Le 26 mai débute pour un mois la campagne annuelle de pêche à la senne, autour de laquelle la polémique faisait rage voici quelques années. Aujourd’hui, scientifiques, écologistes et pêcheurs constatent une nette amélioration.
« Tous les signes sont positifs », confirme Sylvain Bonhommeau, chercheur à l’Ifremer de Sète (Hérault).
Depuis 2010, trois fois plus de bancs de jeunes thons qu’il y a dix ans ont été repérés lors des observations aériennes menées par l’institut de recherche.
De même, on note « une grosse augmentation du nombre d’individus capturés » dans les madragues, ces filets installés le long des côtes espagnoles et marocaines.
« Beaucoup d’images négatives portées par le thon sont désormais des images du passé », estime Bertrand Wendling, directeur de la coopérative des pêcheurs de Sète, 1er port thonier de France.
Dans les années 90-2000, la prolifération des senneurs, des bateaux qui encerclent les bancs de thons dans un immense filet, pour satisfaire l’appétit du Japon et l’essor du marché du sushi dans le monde, a été à l’origine de la chute libre du plus gros stock de thon rouge au monde, formé de poissons naviguant entre l’Atlantique Est et la Méditerranée.
Mais aujourd’hui, on pêche « très facilement de grandes quantités de thon rouge », assure M. Wendling.
Une amélioration due aux sévères mesures prises par la Commission internationale pour la conservation des thonidés de l’Atlantique (Cicta) entre 2007 et 2009: réduction drastique des quotas de pêche, autorisation de pêche réduite à un mois par an pour les senneurs, limite des tailles de capture, arsenal de mesures de contrôle.
Grâce à cela, « la tendance au déclin s’est ralentie, voire inversée », reconnaît François Chartier, chargé de campagne Océans chez Greenpeace.
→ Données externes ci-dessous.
(* ===== verification/BitBuffer.v ===== *)
(** * bit_buffer

    include/srsran/adt/bit_buffer.h: packed bits in a span of bytes, the most significant
    bit of a byte first.  A buffer implements a list of bits. *)
From S2P Require Import Prelude Bits.

(** ** Masks of bytes (include/srsran/adt/bounded_bitset.h) *)
Definition mask_msb_zeros (n : Z) : Z := if n =? 0 then 255 else if n =? 8 then 0 else Z.shiftr 255 n.
Definition mask_lsb_ones (n : Z) : Z := mask_msb_zeros (8 - n).
Definition mask_msb_ones (n : Z) : Z := u8 (Z.lnot (mask_msb_zeros n)).

(** ** The buffer *)
Definition bits_per_word : Z := 8.
Definition calculate_nof_words (nof_bits : Z) : Z := (nof_bits + (bits_per_word - 1)) / bits_per_word.
Record bit_buffer := BitBuffer { bb_buffer : list Z; bb_size : Z }.
Definition bit_buffer_new (buffer : bytes) (size : Z) : option bit_buffer :=
  if calculate_nof_words size <=? blen buffer then Some (BitBuffer buffer size) else None.
Definition bb_nof_full_words (b : bit_buffer) : Z := bb_size b / bits_per_word.
Definition bb_zero (b : bit_buffer) : bit_buffer :=
  let n := Z.to_nat (calculate_nof_words (bb_size b)) in BitBuffer (replicate n 0 ++ drop n (bb_buffer b)) (bb_size b).
Definition bb_one (b : bit_buffer) : bit_buffer :=
  let nof_full := Z.to_nat (bb_nof_full_words b) in
  let buffer := replicate nof_full 255 ++ drop nof_full (bb_buffer b) in
  let tail_bits := bb_size b - bb_nof_full_words b * bits_per_word in
  if tail_bits =? 0 then BitBuffer buffer (bb_size b)
  else BitBuffer (<[nof_full := u8 (Z.shiftl (Z.shiftl 1 tail_bits - 1) (bits_per_word - tail_bits))]> buffer) (bb_size b).
(** An index beyond the span is an error. *)
Definition bb_insert (b : bit_buffer) (value startpos count : Z) : option bit_buffer :=
  if negb ((count <=? bits_per_word) && (value <? Z.shiftl 1 count) && (startpos + count <=? bb_size b)) then None
  else
    let start_word := Z.to_nat (startpos / bits_per_word) in
    let start_mod := startpos mod bits_per_word in
    let* x := bb_buffer b !! start_word in
    if start_mod =? 0 then
      Some (BitBuffer (<[start_word := u8 (Z.lor (Z.land x (mask_msb_zeros count)) (Z.shiftl value (bits_per_word - count)))]> (bb_buffer b)) (bb_size b))
    else if start_mod + count <=? bits_per_word then
      let word := Z.land x (Z.lor (mask_msb_ones start_mod) (mask_lsb_ones (bits_per_word - start_mod - count))) in
      Some (BitBuffer (<[start_word := u8 (Z.lor word (Z.shiftl value (bits_per_word - start_mod - count)))]> (bb_buffer b)) (bb_size b))
    else
      let* y := bb_buffer b !! S start_word in
      let x := u8 (Z.lor (Z.land x (mask_msb_ones start_mod)) (Z.shiftr value (start_mod + count - bits_per_word))) in
      let y := u8 (Z.lor (Z.land y (mask_msb_zeros (start_mod + count - bits_per_word))) (Z.shiftl value (2 * bits_per_word - start_mod - count))) in
      Some (BitBuffer (<[S start_word := y]> (<[start_word := x]> (bb_buffer b))) (bb_size b)).
Definition bb_extract (b : bit_buffer) (startpos count : Z) : option Z :=
  if negb ((count <=? bits_per_word) && (startpos + count <=? bb_size b)) then None
  else
    let start_word := Z.to_nat (startpos / bits_per_word) in
    let start_mod := startpos mod bits_per_word in
    let* x := bb_buffer b !! start_word in
    if start_mod =? 0 then Some (Z.shiftr x (bits_per_word - count))
    else if start_mod + count <=? bits_per_word then Some (Z.land (Z.shiftr x (bits_per_word - start_mod - count)) (mask_lsb_ones count))
    else
      let* y := bb_buffer b !! S start_word in
      let word := Z.lor (Z.shiftl x bits_per_word) y in
      Some (u8 (Z.land (Z.shiftr word (2 * bits_per_word - start_mod - count)) (Z.ones count))).
Definition bb_get_byte (b : bit_buffer) (i_byte : Z) : option Z :=
  if i_byte <? bb_nof_full_words b then bb_buffer b !! Z.to_nat i_byte else None.
Definition bb_set_byte (b : bit_buffer) (byte i_byte : Z) : option bit_buffer :=
  if i_byte <? bb_nof_full_words b then Some (BitBuffer (<[Z.to_nat i_byte := byte]> (bb_buffer b)) (bb_size b)) else None.
(** [first] and [last] are views of the same storage. *)
Definition bb_first (b : bit_buffer) (count : Z) : option bit_buffer :=
  if count <=? bb_size b then bit_buffer_new (bb_buffer b) count else None.
Definition bb_last (b : bit_buffer) (count : Z) : option bit_buffer :=
  if (bb_size b - count) mod bits_per_word =? 0 then
    bit_buffer_new (slice ((bb_size b - count) / bits_per_word) (calculate_nof_words count) (bb_buffer b)) count
  else None.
Mais pour lui, l’espèce « n’est qu’au début d’une éventuelle reconstitution ».
Et l’amélioration constatée est « tellement récente qu’il est difficile de savoir si c’est une tendance de fond », rappelle Sylvain Bonhommeau.
– Convaincre la grande distribution –
François Chartier estime aussi que la pêche illégale reste « significative ».
En France, elle semble toutefois minime. « L’an dernier, elle n’a concerné qu’un seul thon, pêché par un plaisancier », selon Dominique Gimonneau, contrôleur des Affaires maritimes.
Les armements français ont été frappés de plein fouet par la réduction des quotas. Il n’y a plus aujourd’hui que 17 thoniers senneurs en Méditerranée, contre 32 en 2008. 2/3 des bateaux sont basés à Sète.
Ceux qui n’ont pas fait faillite voient désormais les avantages des restrictions.
« Même si on pêche trois fois moins, le prix a triplé donc on s’y retrouve », explique Généreux Avalone, patron senneur dans l’un des plus gros armements sétois.
Mais il regrette la rigidité des dates de la campagne de pêche, qui n’est pas prolongeable même si les bateaux sont empêchés de sortir plusieurs jours à cause du mauvais temps.
L’an dernier, le problème ne s’est pas posé: « il y avait tellement de poisson qu’on a pêché le quota en deux jours », raconte-t-il. Soit près de 600 tonnes pour quatre bateaux.
La profession n’est toutefois pas indemne de « tensions internes » liées aux « convoitises » suscitées par l’augmentation des prix, remarque M. Wendling.
Les petits pêcheurs à la ligne n’ont le droit aujourd’hui qu’à 10% du quota fixé par la Cicta pour la France, contre 90% pour les senneurs.
Prochain défi pour la filière: convaincre la grande distribution de lever son boycott sur le thon rouge. Un enjeu crucial en termes d’image.